If such models were trained on a single GPU, the process could take hundreds of years to complete. Distributed training techniques, such as Fully Sharded Data Parallel (FSDP), help overcome these limitations by distributing the workload across multiple GPUs. This not only accelerates training but also enables the development of increasingly larger and more capable models. The more data a model can learn from, the better its performance.

A model comprises of below

  • Parameters (Weights) - Calculated during Forward Propagation
  • Gradients - Calculate during Backward Propagation
  • Optimizer State (Ex:- Adam Optimizer has additionally has 3 more parameters Momentum, Velocity )
  • Token Embeddings
  • Positional Embeddings

NCCL Primitives - DOCS

  • Broadcast
  • Reduce
  • All Reduce
  • All Gather
  • Reduce Scatter

Distributed Data Parallel

Deep Learning models consist of two main components mentioned below . Distributed Data Parallel (DDP) helps improve training speed, particularly when the number of parameters is relatively small, but the dataset is large.

  • parameters (model weights)
  • data.

When a dataset is too large to fit into GPU VRAM, there are two main options:

  • Scaling the infrastructure (adding more GPUs or nodes). However, this has limitations since GPU VRAM cannot be scaled indefinitely.
  • Dividing the dataset into smaller batches so that each batch fits into the available VRAM.

While batching allows training on large datasets, training sequentially (one batch at a time) can be inefficient and slow. This is where Distributed Data Parallel (DDP) comes into play.

With DDP, instead of processing batches sequentially, we distribute batches across multiple GPUs and train in parallel. For example, if we have 4 GPUs in a single node, we can divide the dataset into 4 batches and assign one batch to each GPU.

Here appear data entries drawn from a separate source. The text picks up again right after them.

(* ===== verification/Tun.v ===== *)
(** * Opening the TUN device ([src/src/tun.rs])

    [tun_alloc] and the constructor [Stack::init].  The system calls are
    parameters: [open] and [ioctl] are arbitrary functions of what the code
    passes them, and the descriptors given to [close] are part of the result.
    Reading and writing the descriptor are the packet streams of the world
    ([tun_poll_read], [tun_write]). *)

From S2P Require Import Prelude Std TcpTable Stack.

Definition IFF_TUN : Z := 0x0001.
Definition IFF_NO_PI : Z := 0x1000.
Definition TUNSETIFF : Z := 0x400454ca.

(** Of the C library. *)
Definition IFNAMSIZ : nat := 16.
Definition O_RDWR : Z := 2.

(** [c_char] is signed. *)
Definition as_c_char (b : u8) : Z := if b <? 128 then b else b - 256.

Record Ifreq := mkIfreq {
  ifr_name : list Z;
  ifr_flags : Z;
  ifr_pad : bytes;
}.

(** [for (i, &b) in bytes.iter().enumerate() { ifr.ifr_name[i] = b }], from [i] on. *)
Fixpoint fill_name (i : nat) (bs : bytes) (name : list Z) : option (list Z) :=
  match bs with
  | [] => Some name
  | b :: bs => name ← set_byte i (as_c_char b) name; fill_name (S i) bs name
  end.

(** The request, from the zeroed structure. *)
Definition tun_request (dev_name : bytes) : option Ifreq :=
  name ← (if bool_decide (dev_name = []) then Some (vec_zero IFNAMSIZ)
          else let n := Nat.min (length dev_name) (IFNAMSIZ - 1) in
               fill_name 0 (take n dev_name) (vec_zero IFNAMSIZ));
  Some (mkIfreq name (Z.lor IFF_TUN IFF_NO_PI) (vec_zero 22)).

(** [take_while(|&&c| c != 0)]. *)
Fixpoint take_while_nonzero (l : list Z) : list Z :=
  match l with
  | [] => []
  | c :: l => if c =? 0 then [] else c :: take_while_nonzero l
  end.

(** The name as read back. *)
Definition name_of (ifr : Ifreq) : bytes := from_utf8_lossy (as_u8 <$> take_while_nonzero ifr.(ifr_name)).

Section Tun.
Context (os_open : bytes → Z → Z) (os_ioctl : Z → Z → Ifreq → Z * Ifreq).

(** The result, the name afterwards, and the descriptors closed. *)
Definition tun_alloc (dev_name : bytes) : option (Z * bytes * list Z) :=
  let fd := os_open (str "/dev/net/tun") O_RDWR in
  if fd <? 0 then Some (-1, dev_name, [])
  else
    ifr ← tun_request dev_name;
    let '(res, ifr) := os_ioctl fd TUNSETIFF ifr in
    if res <? 0 then Some (-1, dev_name, [fd]) else Some (fd, name_of ifr, []).

(** [Stack::init]. *)
Definition init (tun_dev_name : bytes) (addr : u32) : option (option Stack) :=
  '(fd, _, _) ← tun_alloc tun_dev_name;
  Some (if fd <? 0 then None else Some (stack_new addr)).

End Tun.

(** ** The request *)

Lemma fill_name_app pre bs rest :
  (length bs ≤ length rest)%nat →
  fill_name (length pre) bs (pre ++ rest) = Some (pre ++ (as_c_char <$> bs) ++ drop (length bs) rest).
Proof.
  revert pre rest. induction bs as [|b bs IH]; intros pre [|x rest] Hl; cbn in Hl; try lia; cbn [fill_name]; try done.
  rewrite set_byte_app. cbn [mbind option_bind].
  specialize (IH (pre ++ [as_c_char b]) rest ltac:(lia)). rewrite length_app in IH. cbn in IH.
  rewrite Nat.add_1_r, <- !app_assoc in IH. exact IH.
Qed.

(** The name, cut to 15 bytes, and zeros up to 16. *)
Lemma tun_request_eq dev_name :
  let n := Nat.min (length dev_name) 15 in
  tun_request dev_name =
    Some (mkIfreq ((as_c_char <$> take n dev_name) ++ vec_zero (16 - n)) 0x1001 (vec_zero 22)).
Proof.
  cbv zeta. unfold tun_request. case_bool_decide as Hd; [by subst|].
  change (IFNAMSIZ - 1)%nat with 15%nat. set (n := Nat.min (length dev_name) 15).
  pose proof (fill_name_app [] (take n dev_name) (vec_zero IFNAMSIZ)) as Hf. cbn [length app] in Hf. rewrite Hf.
  - cbn [mbind option_bind]. do 3 f_equal. unfold vec_zero. rewrite drop_replicate. f_equal.
    rewrite length_take. change IFNAMSIZ with 16%nat. lia.
  - rewrite length_take, length_vec_zero. change IFNAMSIZ with 16%nat. lia.
Qed.

Lemma as_u8_c_char b : is_u8 b → as_u8 (as_c_char b) = b.
Proof. intros Hb. unfold as_u8, as_c_char. destruct (Z.ltb_spec b 128); zdm. Qed.

Lemma take_while_zeros l n :
  Forall (λ b, is_u8 b ∧ b ≠ 0) l → as_u8 <$> take_while_nonzero ((as_c_char <$> l) ++ vec_zero n) = l.
Proof.
  induction l as [|b l IH]; intros Hl; [by destruct n|]. apply Forall_cons_iff in Hl as [[Hb H0] Hl]. cbn.
  destruct (Z.eqb_spec (as_c_char b) 0) as [E|]; [|cbn; by rewrite as_u8_c_char, IH].
  unfold as_c_char in E. destruct (Z.ltb_spec b 128); unfold uN in Hb; lia.
Qed.
(** [Stack::init] either fails or starts with a fresh stack. *)
Lemma init_total os_open os_ioctl tun addr :
  init os_open os_ioctl tun addr = Some None ∨ init os_open os_ioctl tun addr = Some (Some (stack_new addr)).
Proof.
  unfold init, tun_alloc. destruct (_ <? 0) eqn:E; [by left|]. rewrite tun_request_eq. cbn [mbind option_bind].
  destruct (os_ioctl _ _ _) as [res ifr]. destruct (res <? 0); [by left|]. cbn [mbind option_bind]. rewrite E. by right.
Qed.

(** C38: the request for any device name, however long, is built without an
    out-of-range write and has the layout of [struct ifreq]: 16 + 2 + 22
    bytes, the name in its first 15 bytes and a terminating zero always
    there, so that the kernel never reads past it. *)
Theorem tun_request_wellformed (dev_name : bytes) :
  ∃ ifr, tun_request dev_name = Some ifr ∧ length ifr.(ifr_name) = 16%nat ∧ length ifr.(ifr_pad) = 22%nat ∧
    ifr.(ifr_flags) = 0x1001 ∧ ifr.(ifr_name) !! 15%nat = Some 0 ∧
    (Forall (λ b, is_u8 b ∧ b ≠ 0) dev_name →
     as_u8 <$> take_while_nonzero ifr.(ifr_name) = take 15 dev_name).
Proof.
  pose proof (tun_request_eq dev_name) as E. cbv zeta in E. set (n := Nat.min (length dev_name) 15) in *.
  assert (Hl : length (as_c_char <$> take n dev_name) = n) by (rewrite length_fmap, length_take; lia).
  eexists. split; [exact E|]. cbn [ifr_name ifr_pad ifr_flags]. split_and!; [|apply length_vec_zero|done| |].
  - rewrite length_app, Hl, length_vec_zero. lia.
  - rewrite lookup_app_r by lia. apply lookup_replicate. split; [done|]. lia.
  - intros Hb. rewrite take_while_zeros; [|by apply Forall_take]. unfold n.
    destruct (Nat.min_spec (length dev_name) 15) as [[? ->]|[? ->]]; [|done]. by rewrite !firstn_all2 by lia.
Qed.

Theorem tun_request_wellformed_witness :
  ∃ ifr, tun_request (str "a-very-long-interface-name") = Some ifr ∧
    as_u8 <$> take_while_nonzero ifr.(ifr_name) = str "a-very-long-int".
Proof.
  destruct (tun_request_wellformed (str "a-very-long-interface-name")) as (ifr & E & _ & _ & _ & _ & H).
  exists ifr. split; [exact E|]. apply H. by_decide.
Defined.

(** C39: [tun_alloc] never panics and leaks no descriptor: a negative result
    is -1, leaves the name alone and has closed the descriptor if one was
    opened; any other result is the open descriptor.  A kernel that keeps the
    requested name gives back a plain ASCII name of up to 15 characters
    unchanged. *)
Theorem tun_alloc_no_leak (os_open : bytes → Z → Z) (os_ioctl : Z → Z → Ifreq → Z * Ifreq) (dev_name : bytes) :
  let opened := os_open (str "/dev/net/tun") O_RDWR in
  ∃ fd name closed, tun_alloc os_open os_ioctl dev_name = Some (fd, name, closed) ∧
    (fd < 0 → fd = -1 ∧ name = dev_name ∧ closed = if opened <? 0 then [] else [opened]) ∧
    (0 ≤ fd → fd = opened ∧ closed = [] ∧
       ((∀ req ifr, (os_ioctl opened req ifr).2.(ifr_name) = ifr.(ifr_name)) →
        Forall (λ b, 0 < b < 128) dev_name → (length dev_name ≤ 15)%nat → name = dev_name)).
Proof.
  cbv zeta. unfold tun_alloc. set (opened := os_open _ _). destruct (Z.ltb_spec opened 0).
  { exists (-1), dev_name, []. split; [done|]. split; [done|lia]. }
  rewrite tun_request_eq. cbn [mbind option_bind]. set (n := Nat.min (length dev_name) 15).
  set (req := mkIfreq _ _ _). destruct (os_ioctl opened TUNSETIFF req) as [res ifr] eqn:Ei.
  destruct (Z.ltb_spec res 0).
  { exists (-1), dev_name, [opened]. split; [done|]. split; [done|lia]. }
  exists opened, (name_of ifr), []. split; [done|]. split; [lia|]. intros _. split; [done|]. split; [done|].
  intros Hk Ha Hl. unfold name_of. specialize (Hk TUNSETIFF req). rewrite Ei in Hk. cbn [snd] in Hk. rewrite Hk.
  unfold req. cbn [ifr_name]. unfold n. rewrite (Nat.min_l _ _ Hl), firstn_all.
  rewrite take_while_zeros; [|eapply Forall_impl; [|exact Ha]; cbn; unfold uN; lia].
  apply lossy_ascii; [|done]. eapply Forall_impl; [|exact Ha]. cbn. lia.
Qed.

Theorem tun_alloc_no_leak_witness :
  ∃ closed, tun_alloc (λ _ _, 3) (λ _ _ ifr, (0, ifr)) (str "tun0") = Some (3, str "tun0", closed).
Proof.
  destruct (tun_alloc_no_leak (λ _ _, 3) (λ _ _ ifr, (0, ifr)) (str "tun0")) as (fd & name & closed & E & _ & H).
  exists closed. pose proof E as E'. vm_compute in E'. assert (Hfd : fd = 3) by congruence. subst fd.
  destruct H as (_ & _ & H); [lia|]. rewrite E. by rewrite H by (done || by_decide).
Defined.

To enable this, we need to replicate the model across all GPUs, ensuring each GPU has an identical copy of the model. Each GPU processes a different batch of data independently. After processing, gradients are synchronized across all GPUs using an all-reduce operation (NCCL Library ), ensuring model updates remain consistent. The same can also be extended to GPU across different Nodes.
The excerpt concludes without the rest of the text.